### RECORD SET
....................

(* ===== verification/GoAst.v ===== *)
(** * Go syntax trees: [go/ast], [go/parser], [go/printer], [go/format]

    The part of [go/ast] the reset generator inspects.  Parsing and formatting
    are operations of the class [GoSyntax]; printing of type expressions is a
    function. *)

From S2P Require Import Prelude GoError GoString GoText.
Local Open Scope string_scope.

(** Type expressions.  [OtherType] is any other expression, a [StructType] has
    a layout of its own: both carry the text [go/printer] gives for them. *)
#[warnings="-register-all"]
Inductive Expr : Type :=
| Ident (Name : string)
| StarExpr (X : Expr)
| ArrayType (Len : option Expr) (Elt : Expr)
| MapType (Key Value : Expr)
| SelectorExpr (X : Expr) (Sel : string)
| IndexExpr (X Index : Expr)
| StructType (Fields : list (list string * Expr)) (printed : string)
| OtherType (printed : string).

(** A field list entry: the names and their type; an embedded field has no name. *)
Abbreviation Field := (list string * Expr)%type.

(** A comment group is the list of the texts of its comments. *)
Abbreviation CommentGroup := (list string).

Record TypeSpec : Type := MkTypeSpec {
  TypeSpec_Doc : option CommentGroup;
  TypeSpec_Name : string;
  TypeSpec_TypeParams : list Field;
  TypeSpec_Type : Expr;
}.

Inductive Spec : Type :=
| SpecType (s : TypeSpec)
| SpecOther.

Inductive token : Type := TYPE | VAR | CONST | IMPORT.

Inductive Decl : Type :=
| GenDecl (Tok : token) (Doc : option CommentGroup) (Specs : list Spec)
| FuncDecl (Name : string).

Record File : Type := MkFile {
  File_Name : string;
  File_Decls : list Decl;
}.

#[export] Instance token_eq_dec : EqDecision token.
Proof. solve_decision. Defined.

(** [printer.Fprint] of a type expression. *)
Fixpoint print_expr (e : Expr) : string :=
  match e with
  | Ident n => n
  | StarExpr x => "*" +:+ print_expr x
  | ArrayType None t => "[]" +:+ print_expr t
  | ArrayType (Some n) t => "[" +:+ print_expr n +:+ "]" +:+ print_expr t
  | MapType k v => "map[" +:+ print_expr k +:+ "]" +:+ print_expr v
  | SelectorExpr x sel => print_expr x +:+ "." +:+ sel
  | IndexExpr x i => print_expr x +:+ "[" +:+ print_expr i +:+ "]"
  | StructType _ p | OtherType p => p
  end.

(** [parser.ParseFile] on the text of a file, and [format.Source]. *)
Class GoSyntax := {
  ParseSource : string -> outcome error File;
  FormatSource : string -> outcome error string;
}.
(* ===== verification/ResetSemantics.v ===== *)
(** * What a generated [Reset] does

    The generated text is the rendering of a small Go program; an interpreter
    of that program on a heap gives its meaning.  The theorems: the generator
    writes exactly the program [reset_program], and running it resets every
    field by the rules of the project's documentation (README, increment 21), as far as the
    generator follows them. *)

From S2P Require Import Prelude GoError GoString GoText GoMap GoNum GoAst FileStore ResetGen.
Local Open Scope string_scope.

(** ** The programs the generator writes *)

(** [s.f] and [*s.f] as targets; a literal, a local variable and [s.f[:0]] as
    values; [any(&s.f)] and [any(s.f)] as operands of the type assertion. *)
Inductive lexpr : Type := LField (f : string) | LDeref (f : string).
Inductive rexpr : Type := RLit (lit : string) | RVar (x : string) | RTruncate (f : string).
Inductive operand : Type := OAddr (f : string) | OField (f : string).

#[warnings="-register-all"]
Inductive Stmt : Type :=
| SAssign (l : lexpr) (r : rexpr)
| SClear (f : string)
| SVar (x : string) (T : Expr)
| SIfNotNil (f : string) (body : list Stmt)
| SIfResetter (o : operand) (body : list Stmt) (orelse : option (list Stmt))
| SReset.

Definition render_lexpr (l : lexpr) : string :=
  match l with LField f => "s." +:+ f | LDeref f => "*s." +:+ f end.
Definition render_rexpr (r : rexpr) : string :=
  match r with
  | RLit lit => lit
  | RVar x => x
  | RTruncate f => "s." +:+ f +:+ "[:0]"
  end.
Definition render_operand (o : operand) : string :=
  match o with OAddr f => "&s." +:+ f | OField f => "s." +:+ f end.

(** Statements as gofmt lays them out, one per line, indented by tabs. *)
Fixpoint render (indent : string) (st : Stmt) : string :=
  let block := (fix go (l : list Stmt) : string :=
    match l with [] => EmptyString | st :: l' => render (tab +:+ indent) st +:+ go l' end) in
  match st with
  | SAssign l r => indent +:+ render_lexpr l +:+ " = " +:+ render_rexpr r +:+ nl
  | SClear f => indent +:+ "clear(s." +:+ f +:+ ")" +:+ nl
  | SVar x T => indent +:+ "var " +:+ x +:+ " " +:+ print_expr T +:+ nl
  | SIfNotNil f body => indent +:+ "if s." +:+ f +:+ " != nil {" +:+ nl +:+ block body +:+ indent +:+ "}" +:+ nl
  | SIfResetter o body orelse =>
      indent +:+ "if resetter, ok := any(" +:+ render_operand o +:+ ").(interface{ Reset() }); ok {" +:+ nl
      +:+ block body
      +:+ match orelse with
          | None => EmptyString
          | Some l => indent +:+ "} else {" +:+ nl +:+ block l
          end
      +:+ indent +:+ "}" +:+ nl
  | SReset => indent +:+ "resetter.Reset()" +:+ nl
  end.

Definition render_block (indent : string) (l : list Stmt) : string :=
  String.concat EmptyString (map (render indent) l).

(** ** The program for a field and for a struct *)

Definition zero_assign (f : string) (T : Expr) : list Stmt :=
  [SVar ("zero" +:+ f) T; SAssign (LField f) (RVar ("zero" +:+ f))].

Definition reset_field (fd : resetField) : list Stmt :=
  let f := field_Name fd in
  match field_Type fd with
  | Ident name =>
      match primitiveZeroValue name with
      | Some lit => [SAssign (LField f) (RLit lit)]
      | None => [SIfResetter (OAddr f) [SReset] (Some (zero_assign f (Ident name)))]
      end
  | StarExpr X =>
      match primitivePointerZeroValue X with
      | Some lit => [SIfNotNil f [SAssign (LDeref f) (RLit lit)]]
      | None => [SIfNotNil f [SIfResetter (OField f) [SReset] None]]
      end
  | ArrayType None _ => [SAssign (LField f) (RTruncate f)]
  | MapType _ _ => [SClear f]
  | T => zero_assign f T
  end.

Definition reset_program (item : resetStruct) : list Stmt := flat_map reset_field (struct_Fields item).

Lemma string_concat_cons s l : String.concat EmptyString (s :: l) = s +:+ String.concat EmptyString l.
Proof. destruct l; cbn [String.concat]; [by rewrite string_app_nil_r|done]. Qed.

Lemma string_concat_app l1 l2 :
  String.concat EmptyString (l1 ++ l2) = String.concat EmptyString l1 +:+ String.concat EmptyString l2.
Proof.
  induction l1 as [|s l1 IH]; [done|].
  rewrite <-app_comm_cons, !string_concat_cons, IH. by rewrite string_app_assoc.
Qed.

Lemma render_block_cons i st l : render_block i (st :: l) = render i st +:+ render_block i l.
Proof. apply string_concat_cons. Qed.

Lemma render_block_app i l1 l2 : render_block i (l1 ++ l2) = render_block i l1 +:+ render_block i l2.
Proof. unfold render_block. rewrite map_app. apply string_concat_app. Qed.

Create Rewrite HintDb go_text.
#[export] Hint Rewrite string_app_assoc render_block_cons string_app_nil_r : go_text.

(** The writer of a field appends the rendering of its program. *)
Lemma writeResetField_renders fd b :
  writeResetField fd b = (Ret tt, b +:+ render_block tab (reset_field fd)).
Proof.
  unfold writeResetField, reset_field, writeIdentReset, writePointerReset, writeArrayReset,
    writeZeroValueReset, exprString, write, zero_assign.
  destruct (field_Type fd) as [name|X|[n|] T|k v|X sel|X i|fs p|p];
    try destruct (primitiveZeroValue _) as [lit|]; try destruct (primitivePointerZeroValue _) as [lit|];
    unfold mbind, St_bind, mret, St_ret, modify; f_equal;
    unfold render_block; cbn [map String.concat render render_lexpr render_rexpr render_operand];
    autorewrite with go_text; reflexivity.
Qed.

Lemma buildResetBody_renders item :
  buildResetBody item = Ret (render_block tab (reset_program item)).
Proof.
  unfold buildResetBody, reset_program.
  rewrite (for_range_pure _ _ (fun b fd => b +:+ render_block tab (reset_field fd)))
    by (intros; apply writeResetField_renders).
  f_equal. change (render_block tab (flat_map reset_field (struct_Fields item)))
    with (EmptyString +:+ render_block tab (flat_map reset_field (struct_Fields item))).
  generalize EmptyString at 1 2 as b.
  induction (struct_Fields item) as [|fd l IH]; intros b; [symmetry; apply string_app_nil_r|].
  cbn [foldl flat_map]. rewrite IH, render_block_app. apply string_app_assoc.
Qed.

(** ** Values and the heap

    An address is an object and the path of a field in it.  Arrays are
    aggregates whose fields are their indices.  [VRef] is a function, channel or
    interface value: an opaque reference or nil. *)
Abbreviation Addr := (nat * list string)%type.

#[warnings="-register-all"]
Inductive Val : Type :=
| VString (s : string)
| VBool (b : bool)
| VInt (z : Z)
| VFloat (f : float64)
| VComplex (re im : float64)
| VPtr (a : option Addr)
| VSlice (arr : option nat) (len cap : nat)
| VMap (m : option nat)
| VRef (r : option nat)
| VAgg (fields : list (string * Val)).

(** Induction with the hypothesis for the fields of an aggregate. *)
Lemma Val_nested_ind (P : Val -> Prop) :
  (forall v, (forall fs, v <> VAgg fs) -> P v) ->
  (forall fs, Forall (fun nv => P nv.2) fs -> P (VAgg fs)) ->
  forall v, P v.
Proof.
  intros Hleaf Hagg. fix IH 1. intros [s|b|z|f|re im|a|arr len cap|m|r|fs];
    try (apply Hleaf; intros ?; discriminate).
  apply Hagg. induction fs as [|[n v] fs IHfs]; constructor; [apply IH|exact IHfs].
Qed.

(** The zero value of the type a value has. *)
Fixpoint zero_val (v : Val) : Val :=
  match v with
  | VString _ => VString EmptyString
  | VBool _ => VBool false
  | VInt _ => VInt 0
  | VFloat _ => VFloat FloatZero
  | VComplex _ _ => VComplex FloatZero FloatZero
  | VPtr _ => VPtr None
  | VSlice _ _ _ => VSlice None 0 0
  | VMap _ => VMap None
  | VRef _ => VRef None
  | VAgg fs => VAgg (map (fun nv => (nv.1, zero_val nv.2)) fs)
  end.

Record Heap : Type := MkHeap {
  objs : gmap nat Val;
  maps : gmap nat (list (Val * Val));
}.

Fixpoint find_field (f : string) (fs : list (string * Val)) : option Val :=
  match fs with
  | [] => None
  | (n, v) :: fs' => if decide (n = f) then Some v else find_field f fs'
  end.

Fixpoint update_field (f : string) (g : Val -> Val) (fs : list (string * Val)) : list (string * Val) :=
  match fs with
  | [] => []
  | (n, v) :: fs' => if decide (n = f) then (n, g v) :: fs' else (n, v) :: update_field f g fs'
  end.

Fixpoint get_path (p : list string) (v : Val) : option Val :=
  match p with
  | [] => Some v
  | f :: p' => match v with VAgg fs => find_field f fs ≫= get_path p' | _ => None end
  end.

Fixpoint set_path (p : list string) (x v : Val) : Val :=
  match p with
  | [] => x
  | f :: p' => match v with VAgg fs => VAgg (update_field f (set_path p' x) fs) | _ => v end
  end.

Definition load (a : Addr) (h : Heap) : option Val := objs h !! a.1 ≫= get_path a.2.
Definition store (a : Addr) (x : Val) (h : Heap) : Heap :=
  MkHeap (alter (set_path a.2 x) a.1 (objs h)) (maps h).

Definition field_addr (a : Addr) (f : string) : Addr := (a.1, (a.2 ++ [f])%list).

(** ** The interpreter

    [Fail] marks a program that does not compile, or a value that does not have
    its declared type; a panic of the program is a [Panic]. *)
Abbreviation Run := (St string Heap).

Definition nil_deref : string := "runtime error: invalid memory address or nil pointer dereference".

Definition load_addr (a : Addr) : Run Val := fun h =>
  match load a h with
  | Some v => (Ret v, h)
  | None => (Fail "no such variable", h)
  end.
Definition store_addr (a : Addr) (v : Val) : Run unit := modify (store a v).

(** The blank field cannot be selected. *)
Definition select (a : Addr) (f : string) : Run Addr :=
  if decide (f = "_") then throw "cannot refer to blank field" else mret (field_addr a f).

(** A literal at the type of the variable it is assigned to. *)
Definition literal_at (lit : string) (old : Val) : Run Val :=
  match old with
  | VString _ => if decide (lit = dquote +:+ dquote) then mret (VString EmptyString) else throw "mismatched types"
  | VBool _ => if decide (lit = "false") then mret (VBool false) else throw "mismatched types"
  | VInt _ => if decide (lit = "0") then mret (VInt 0) else throw "mismatched types"
  | VFloat _ => if decide (lit = "0") then mret (VFloat FloatZero) else throw "mismatched types"
  | VComplex _ _ => if decide (lit = "0") then mret (VComplex FloatZero FloatZero) else throw "mismatched types"
  | _ => throw "mismatched types"
  end.

(** The [Reset] method in the method set of a pointer to a type, if it has one;
    the receiver may be nil. *)
Definition Methods : Type := Expr -> option (option Addr -> Run unit).

Fixpoint declared (decl : list resetField) (f : string) : option Expr :=
  match decl with
  | [] => None
  | fd :: decl' => if decide (field_Name fd = f) then Some (field_Type fd) else declared decl' f
  end.

Section Interpreter.
Context (method : Methods) (decl : list resetField) (s : Addr).

Abbreviation Locals := (gmap string Expr).

Definition target (l : lexpr) : Run Addr :=
  match l with
  | LField f => select s f
  | LDeref f =>
      a ← select s f; v ← load_addr a;
      match v with
      | VPtr (Some t) => mret t
      | VPtr None => panic nil_deref
      | _ => throw "cannot indirect"
      end
  end.

Definition eval (locals : Locals) (l : lexpr) (old : Val) (r : rexpr) : Run Val :=
  match r with
  | RLit lit => literal_at lit old
  | RVar x =>
      match l, locals !! x with
      | LField f, Some T =>
          if decide (print_expr <$> declared decl f = Some (print_expr T)) then mret (zero_val old)
          else throw "mismatched types"
      | _, _ => throw "undefined"
      end
  | RTruncate f =>
      a ← select s f; v ← load_addr a;
      match v with
      | VSlice arr len cap => mret (VSlice arr 0 cap)
      | _ => throw "cannot slice"
      end
  end.

(** The method value the type assertion gives, when it succeeds. *)
Definition assert_resetter (o : operand) : Run (option (Run unit)) :=
  match o with
  | OAddr f =>
      a ← select s f;
      match declared decl f with
      | Some T => mret ((fun m => m (Some a)) <$> method T)
      | None => throw "undefined"
      end
  | OField f =>
      a ← select s f; v ← load_addr a;
      match declared decl f, v with
      | Some (StarExpr X), VPtr t => mret ((fun m => m t) <$> method X)
      | _, _ => throw "undefined"
      end
  end.

Fixpoint exec (resetter : option (Run unit)) (locals : Locals) (st : Stmt) {struct st} : Run Locals :=
  let block := (fix go (resetter : option (Run unit)) (locals : Locals) (l : list Stmt) : Run unit :=
    match l with
    | [] => mret tt
    | st :: l' => locals' ← exec resetter locals st; go resetter locals' l'
    end) in
  match st with
  | SAssign l r =>
      a ← target l; old ← load_addr a; v ← eval locals l old r;
      _ ← store_addr a v; mret locals
  | SClear f =>
      a ← select s f; v ← load_addr a;
      match v with
      | VMap (Some m) => _ ← modify (fun h => MkHeap (objs h) (<[m := []]> (maps h))); mret locals
      | VMap None => mret locals
      | _ => throw "invalid argument"
      end
  | SVar x T => mret (<[x := T]> locals)
  | SIfNotNil f body =>
      a ← select s f; v ← load_addr a;
      match v with
      | VPtr (Some _) => _ ← block resetter locals body; mret locals
      | VPtr None => mret locals
      | _ => throw "mismatched types"
      end
  | SIfResetter o body orelse =>
      m ← assert_resetter o;
      match m with
      | Some call => _ ← block (Some call) locals body; mret locals
      | None =>
          match orelse with
          | Some l => _ ← block resetter locals l; mret locals
          | None => mret locals
          end
      end
  | SReset =>
      match resetter with
      | Some call => _ ← call; mret locals
      | None => throw "undefined"
      end
  end.

Fixpoint exec_block (resetter : option (Run unit)) (locals : Locals) (l : list Stmt) : Run unit :=
  match l with
  | [] => mret tt
  | st :: l' => locals' ← exec resetter locals st; exec_block resetter locals' l'
  end.
End Interpreter.

(** The generated method: nothing on a nil receiver, else the body. *)
Definition reset_method (method : Methods) (item : resetStruct) (s : option Addr) : Run unit :=
  match s with
  | None => mret tt
  | Some a => exec_block method (struct_Fields item) a None ∅ (reset_program item)
  end.

(** The [Reset] methods of a package: the generated ones, and those written by
    hand on types that are not marked.  The fuel is the depth of the call stack; a
    call that exceeds it kills the program. *)
Fixpoint generated_methods (items : list resetStruct) (hand : Methods) (depth : nat) : Methods := fun T =>
  match T with
  | Ident name =>
      match find (fun item => bool_decide (struct_Name item = name)) items with
      | Some item =>
          Some (match depth with
                | O => fun _ => panic "goroutine stack exceeds 1000000000-byte limit"
                | S depth' => reset_method (generated_methods items hand depth') item
                end)
      | None => hand T
      end
  | _ => hand T
  end.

....................

### WHAT YOU SHOULD DO
Beginning at the first line above, repeat exactly until the line containing "Inductive Expr : Type", which is included.

### OUTPUT FOR THIS EXERCISE
(* ===== verification/GoAst.v ===== *)
(** * Go syntax trees: [go/ast], [go/parser], [go/printer], [go/format]

    The part of [go/ast] the reset generator inspects.  Parsing and formatting
    are operations of the class [GoSyntax]; printing of type expressions is a
    function. *)

From S2P Require Import Prelude GoError GoString GoText.
Local Open Scope string_scope.

(** Type expressions.  [OtherType] is any other expression, a [StructType] has
    a layout of its own: both carry the text [go/printer] gives for them. *)
#[warnings="-register-all"]
Inductive Expr : Type :=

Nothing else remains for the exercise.